* [DATASET EXTRACT]
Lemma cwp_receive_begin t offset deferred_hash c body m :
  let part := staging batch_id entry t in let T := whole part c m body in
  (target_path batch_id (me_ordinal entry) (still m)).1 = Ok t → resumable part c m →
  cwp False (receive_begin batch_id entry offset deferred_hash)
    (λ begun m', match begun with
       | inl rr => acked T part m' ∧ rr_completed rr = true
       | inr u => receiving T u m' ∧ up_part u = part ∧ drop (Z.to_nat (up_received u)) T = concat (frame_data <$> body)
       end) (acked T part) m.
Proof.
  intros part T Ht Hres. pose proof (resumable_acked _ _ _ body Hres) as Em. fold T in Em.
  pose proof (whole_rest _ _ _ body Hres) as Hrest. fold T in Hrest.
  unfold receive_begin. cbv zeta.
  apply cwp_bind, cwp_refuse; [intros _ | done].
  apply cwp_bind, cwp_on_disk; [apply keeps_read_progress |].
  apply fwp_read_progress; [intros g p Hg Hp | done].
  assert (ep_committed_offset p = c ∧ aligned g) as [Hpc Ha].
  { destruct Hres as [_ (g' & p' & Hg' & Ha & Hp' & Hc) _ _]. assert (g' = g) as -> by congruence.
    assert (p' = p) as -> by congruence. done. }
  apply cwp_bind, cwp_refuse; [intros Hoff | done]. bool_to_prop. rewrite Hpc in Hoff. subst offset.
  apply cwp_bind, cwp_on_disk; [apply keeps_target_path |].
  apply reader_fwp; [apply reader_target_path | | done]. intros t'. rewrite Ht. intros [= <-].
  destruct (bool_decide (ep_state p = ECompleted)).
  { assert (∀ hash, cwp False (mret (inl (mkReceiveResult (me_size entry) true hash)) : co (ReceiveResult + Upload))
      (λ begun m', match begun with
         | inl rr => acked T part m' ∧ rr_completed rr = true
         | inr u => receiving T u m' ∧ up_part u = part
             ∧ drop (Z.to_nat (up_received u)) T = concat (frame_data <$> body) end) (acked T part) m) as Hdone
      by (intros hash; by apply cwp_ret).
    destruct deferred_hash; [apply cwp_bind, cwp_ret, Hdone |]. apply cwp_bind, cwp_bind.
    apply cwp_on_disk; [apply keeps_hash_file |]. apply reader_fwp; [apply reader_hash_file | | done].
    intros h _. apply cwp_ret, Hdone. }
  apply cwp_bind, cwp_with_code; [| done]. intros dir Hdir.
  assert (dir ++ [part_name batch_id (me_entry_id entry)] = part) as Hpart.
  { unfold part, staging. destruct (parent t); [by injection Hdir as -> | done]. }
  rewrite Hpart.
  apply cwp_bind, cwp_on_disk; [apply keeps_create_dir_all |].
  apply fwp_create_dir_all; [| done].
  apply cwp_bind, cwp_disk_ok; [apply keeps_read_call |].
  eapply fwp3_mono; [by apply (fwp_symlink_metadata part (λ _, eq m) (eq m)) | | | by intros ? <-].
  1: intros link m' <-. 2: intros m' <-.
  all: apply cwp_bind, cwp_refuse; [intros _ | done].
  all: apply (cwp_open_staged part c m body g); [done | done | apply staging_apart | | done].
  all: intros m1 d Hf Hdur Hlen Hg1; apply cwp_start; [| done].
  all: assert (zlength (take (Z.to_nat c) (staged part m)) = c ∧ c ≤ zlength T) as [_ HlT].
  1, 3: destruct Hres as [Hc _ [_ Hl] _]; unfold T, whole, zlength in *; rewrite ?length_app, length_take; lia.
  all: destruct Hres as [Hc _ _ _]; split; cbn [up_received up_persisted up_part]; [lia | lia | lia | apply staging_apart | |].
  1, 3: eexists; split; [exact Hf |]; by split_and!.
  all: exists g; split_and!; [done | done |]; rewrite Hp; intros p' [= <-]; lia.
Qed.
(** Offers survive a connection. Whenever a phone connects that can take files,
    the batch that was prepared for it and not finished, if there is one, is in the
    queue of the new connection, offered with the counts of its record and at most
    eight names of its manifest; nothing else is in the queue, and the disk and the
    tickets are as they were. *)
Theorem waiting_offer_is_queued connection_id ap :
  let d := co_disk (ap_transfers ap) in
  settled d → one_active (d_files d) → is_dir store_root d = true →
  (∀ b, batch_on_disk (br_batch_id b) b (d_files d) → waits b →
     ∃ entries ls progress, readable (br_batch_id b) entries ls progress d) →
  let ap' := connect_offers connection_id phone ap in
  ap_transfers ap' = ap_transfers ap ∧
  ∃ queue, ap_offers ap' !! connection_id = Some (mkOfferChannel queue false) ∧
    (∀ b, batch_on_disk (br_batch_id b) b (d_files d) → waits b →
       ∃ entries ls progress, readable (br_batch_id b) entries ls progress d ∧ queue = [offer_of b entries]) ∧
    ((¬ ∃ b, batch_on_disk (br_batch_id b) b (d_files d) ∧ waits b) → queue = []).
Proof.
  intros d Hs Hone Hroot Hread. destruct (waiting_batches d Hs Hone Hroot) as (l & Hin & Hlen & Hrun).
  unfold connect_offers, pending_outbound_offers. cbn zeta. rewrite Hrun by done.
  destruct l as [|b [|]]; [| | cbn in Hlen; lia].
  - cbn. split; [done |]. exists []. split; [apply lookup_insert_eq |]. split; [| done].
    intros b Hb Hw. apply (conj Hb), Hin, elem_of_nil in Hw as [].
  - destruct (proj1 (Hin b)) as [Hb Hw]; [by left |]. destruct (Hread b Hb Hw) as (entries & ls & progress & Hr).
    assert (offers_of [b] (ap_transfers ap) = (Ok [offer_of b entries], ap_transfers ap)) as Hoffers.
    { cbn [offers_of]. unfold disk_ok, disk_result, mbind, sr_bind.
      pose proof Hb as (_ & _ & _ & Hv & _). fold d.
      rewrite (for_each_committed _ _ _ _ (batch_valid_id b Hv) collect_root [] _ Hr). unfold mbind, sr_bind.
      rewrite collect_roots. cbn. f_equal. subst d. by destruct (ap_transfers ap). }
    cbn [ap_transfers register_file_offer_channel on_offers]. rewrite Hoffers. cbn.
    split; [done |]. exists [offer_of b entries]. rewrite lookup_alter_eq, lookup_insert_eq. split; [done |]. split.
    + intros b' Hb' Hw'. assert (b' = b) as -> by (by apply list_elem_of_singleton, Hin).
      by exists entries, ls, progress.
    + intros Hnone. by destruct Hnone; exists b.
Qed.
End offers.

* [WORK TO COMPLETE] Down to the last line, retype the entries above exactly.

* [OUTPUT FOR THIS TASK]
Lemma cwp_receive_begin t offset deferred_hash c body m :
  let part := staging batch_id entry t in let T := whole part c m body in
  (target_path batch_id (me_ordinal entry) (still m)).1 = Ok t → resumable part c m →
  cwp False (receive_begin batch_id entry offset deferred_hash)
    (λ begun m', match begun with
       | inl rr => acked T part m' ∧ rr_completed rr = true
       | inr u => receiving T u m' ∧ up_part u = part ∧ drop (Z.to_nat (up_received u)) T = concat (frame_data <$> body)
       end) (acked T part) m.
Proof.
  intros part T Ht Hres. pose proof (resumable_acked _ _ _ body Hres) as Em. fold T in Em.
  pose proof (whole_rest _ _ _ body Hres) as Hrest. fold T in Hrest.
  unfold receive_begin. cbv zeta.
  apply cwp_bind, cwp_refuse; [intros _ | done].
  apply cwp_bind, cwp_on_disk; [apply keeps_read_progress |].
  apply fwp_read_progress; [intros g p Hg Hp | done].
  assert (ep_committed_offset p = c ∧ aligned g) as [Hpc Ha].
  { destruct Hres as [_ (g' & p' & Hg' & Ha & Hp' & Hc) _ _]. assert (g' = g) as -> by congruence.
    assert (p' = p) as -> by congruence. done. }
  apply cwp_bind, cwp_refuse; [intros Hoff | done]. bool_to_prop. rewrite Hpc in Hoff. subst offset.
  apply cwp_bind, cwp_on_disk; [apply keeps_target_path |].
  apply reader_fwp; [apply reader_target_path | | done]. intros t'. rewrite Ht. intros [= <-].
  destruct (bool_decide (ep_state p = ECompleted)).
  { assert (∀ hash, cwp False (mret (inl (mkReceiveResult (me_size entry) true hash)) : co (ReceiveResult + Upload))
      (λ begun m', match begun with
         | inl rr => acked T part m' ∧ rr_completed rr = true
         | inr u => receiving T u m' ∧ up_part u = part
             ∧ drop (Z.to_nat (up_received u)) T = concat (frame_data <$> body) end) (acked T part) m) as Hdone
      by (intros hash; by apply cwp_ret).
    destruct deferred_hash; [apply cwp_bind, cwp_ret, Hdone |]. apply cwp_bind, cwp_bind.
    apply cwp_on_disk; [apply keeps_hash_file |]. apply reader_fwp; [apply reader_hash_file | | done].
    intros h _. apply cwp_ret, Hdone. }
  apply cwp_bind, cwp_with_code; [| done]. intros dir Hdir.
  assert (dir ++ [part_name batch_id (me_entry_id entry)] = part) as Hpart.
  { unfold part, staging. destruct (parent t); [by injection Hdir as -> | done]. }
  rewrite Hpart.
  apply cwp_bind, cwp_on_disk; [apply keeps_create_dir_all |].
  apply fwp_create_dir_all; [| done].
  apply cwp_bind, cwp_disk_ok; [apply keeps_read_call |].
  eapply fwp3_mono; [by apply (fwp_symlink_metadata part (λ _, eq m) (eq m)) | | | by intros ? <-].
  1: intros link m' <-. 2: intros m' <-.
  all: apply cwp_bind, cwp_refuse; [intros _ | done].
  all: apply (cwp_open_staged part c m body g); [done | done | apply staging_apart | | done].
  all: intros m1 d Hf Hdur Hlen Hg1; apply cwp_start; [| done].
  all: assert (zlength (take (Z.to_nat c) (staged part m)) = c ∧ c ≤ zlength T) as [_ HlT].
  1, 3: destruct Hres as [Hc _ [_ Hl] _]; unfold T, whole, zlength in *; rewrite ?length_app, length_take; lia.
  all: destruct Hres as [Hc _ _ _]; split; cbn [up_received up_persisted up_part]; [lia | lia | lia | apply staging_apart | |].
  1, 3: eexists; split; [exact Hf |]; by split_and!.
  all: exists g; split_and!; [done | done |]; rewrite Hp; intros p' [= <-]; lia.
Qed.
(** Offers survive a connection. Whenever a phone connects that can take files,
    the batch that was prepared for it and not finished, if there is one, is in the
    queue of the new connection, offered with the counts of its record and at most
    eight names of its manifest; nothing else is in the queue, and the disk and the
    tickets are as they were. *)
Theorem waiting_offer_is_queued connection_id ap :
  let d := co_disk (ap_transfers ap) in
  settled d → one_active (d_files d) → is_dir store_root d = true →
  (∀ b, batch_on_disk (br_batch_id b) b (d_files d) → waits b →
     ∃ entries ls progress, readable (br_batch_id b) entries ls progress d) →
  let ap' := connect_offers connection_id phone ap in
  ap_transfers ap' = ap_transfers ap ∧
  ∃ queue, ap_offers ap' !! connection_id = Some (mkOfferChannel queue false) ∧
    (∀ b, batch_on_disk (br_batch_id b) b (d_files d) → waits b →
       ∃ entries ls progress, readable (br_batch_id b) entries ls progress d ∧ queue = [offer_of b entries]) ∧
    ((¬ ∃ b, batch_on_disk (br_batch_id b) b (d_files d) ∧ waits b) → queue = []).
Proof.
  intros d Hs Hone Hroot Hread. destruct (waiting_batches d Hs Hone Hroot) as (l & Hin & Hlen & Hrun).
  unfold connect_offers, pending_outbound_offers. cbn zeta. rewrite Hrun by done.
  destruct l as [|b [|]]; [| | cbn in Hlen; lia].
  - cbn. split; [done |]. exists []. split; [apply lookup_insert_eq |]. split; [| done].
    intros b Hb Hw. apply (conj Hb), Hin, elem_of_nil in Hw as [].
  - destruct (proj1 (Hin b)) as [Hb Hw]; [by left |]. destruct (Hread b Hb Hw) as (entries & ls & progress & Hr).
    assert (offers_of [b] (ap_transfers ap) = (Ok [offer_of b entries], ap_transfers ap)) as Hoffers.
    { cbn [offers_of]. unfold disk_ok, disk_result, mbind, sr_bind.
      pose proof Hb as (_ & _ & _ & Hv & _). fold d.
      rewrite (for_each_committed _ _ _ _ (batch_valid_id b Hv) collect_root [] _ Hr). unfold mbind, sr_bind.
      rewrite collect_roots. cbn. f_equal. subst d. by destruct (ap_transfers ap). }
    cbn [ap_transfers register_file_offer_channel on_offers]. rewrite Hoffers. cbn.
    split; [done |]. exists [offer_of b entries]. rewrite lookup_alter_eq, lookup_insert_eq. split; [done |]. split.
    + intros b' Hb' Hw'. assert (b' = b) as -> by (by apply list_elem_of_singleton, Hin).
      by exists entries, ls, progress.
    + intros Hnone. by destruct Hnone; exists b.
Qed.
End offers.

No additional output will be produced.